(** [updateLCD(mode, hour)]. *)
Definition updateLCD (mode : string) (hour : Z) (d : LCD.display) : LCD.display :=
  let d := LCD.setCursor 0 0 d in
  let d := LCD.print "Sim Time: " d in
  let d := if hour <? 10 then LCD.print "0" d else d in
  let d := LCD.print_int hour d in
  let d := LCD.print ":00  " d in
  let d := LCD.setCursor 0 1 d in
  let d := LCD.print "                " d in
  let d := LCD.setCursor (startColumn mode) 1 d in
  let d := LCD.print "MODE: " d in
  LCD.print mode d.

(** One full iteration of [loop()]: the globals and the display. *)
Definition loop_lcd (tk : ticks) (echo : Z) (sd : state * LCD.display)
  : state * LCD.display :=
  let st := loop tk echo (fst sd) in
  (st, updateLCD (currentMode st) (simHour st) (snd sd)).

(** The sketch from power-up: [setup()] leaves the globals at their initial
    values and the display cleared; then [loop()] runs once per element of
    [inputs], each giving the clock readings and the echo time of that
    iteration. *)
Fixpoint iterate (inputs : list (ticks * Z)) (sd : state * LCD.display)
  : state * LCD.display :=
  match inputs with
  | [] => sd
  | (tk, echo) :: rest => iterate rest (loop_lcd tk echo sd)
  end.

Definition run (inputs : list (ticks * Z)) : state * LCD.display :=
  iterate inputs (init, LCD.begin).

End Demo.

(** ** The live sketch *)

Module Live.

Definition LED_COUNT : nat := 60.
Definition MAX_BRIGHTNESS : Z := 255.
Definition DIST_MIN : Z := 5.
Definition DIST_MAX : Z := 25.
Definition FADE_DURATION_MS : Z := 1800000.
Definition HOUR_DAY_START : Z := 7.
Definition HOUR_AFTERNOON_START : Z := 17.
Definition HOUR_NIGHT_START : Z := 21.

(** The sketch defines the three colour constants twice.  The first block
    is the one in scope where the colour globals are initialised. *)
Module FirstBlock.
Definition COLOR_DAYTIME : RGBColor := mkRGB 255 255 255.
Definition COLOR_AFTERNOON : RGBColor := mkRGB 255 140 0.
Definition COLOR_NIGHT : RGBColor := mkRGB 0 10 50.
End FirstBlock.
══════════════════════════════
## Work to complete
From the very first line of the data through the line with "is the one in" in it, please reproduce each line exactly and output nothing more.

## Your solution
(** [updateLCD(mode, hour)]. *)
Definition updateLCD (mode : string) (hour : Z) (d : LCD.display) : LCD.display :=
  let d := LCD.setCursor 0 0 d in
  let d := LCD.print "Sim Time: " d in
  let d := if hour <? 10 then LCD.print "0" d else d in
  let d := LCD.print_int hour d in
  let d := LCD.print ":00  " d in
  let d := LCD.setCursor 0 1 d in
  let d := LCD.print "                " d in
  let d := LCD.setCursor (startColumn mode) 1 d in
  let d := LCD.print "MODE: " d in
  LCD.print mode d.

(** One full iteration of [loop()]: the globals and the display. *)
Definition loop_lcd (tk : ticks) (echo : Z) (sd : state * LCD.display)
  : state * LCD.display :=
  let st := loop tk echo (fst sd) in
  (st, updateLCD (currentMode st) (simHour st) (snd sd)).

(** The sketch from power-up: [setup()] leaves the globals at their initial
    values and the display cleared; then [loop()] runs once per element of
    [inputs], each giving the clock readings and the echo time of that
    iteration. *)
Fixpoint iterate (inputs : list (ticks * Z)) (sd : state * LCD.display)
  : state * LCD.display :=
  match inputs with
  | [] => sd
  | (tk, echo) :: rest => iterate rest (loop_lcd tk echo sd)
  end.

Definition run (inputs : list (ticks * Z)) : state * LCD.display :=
  iterate inputs (init, LCD.begin).

End Demo.

(** ** The live sketch *)

Module Live.

Definition LED_COUNT : nat := 60.
Definition MAX_BRIGHTNESS : Z := 255.
Definition DIST_MIN : Z := 5.
Definition DIST_MAX : Z := 25.
Definition FADE_DURATION_MS : Z := 1800000.
Definition HOUR_DAY_START : Z := 7.
Definition HOUR_AFTERNOON_START : Z := 17.
Definition HOUR_NIGHT_START : Z := 21.

(** The sketch defines the three colour constants twice.  The first block
    is the one in scope where the colour globals are initialised. *)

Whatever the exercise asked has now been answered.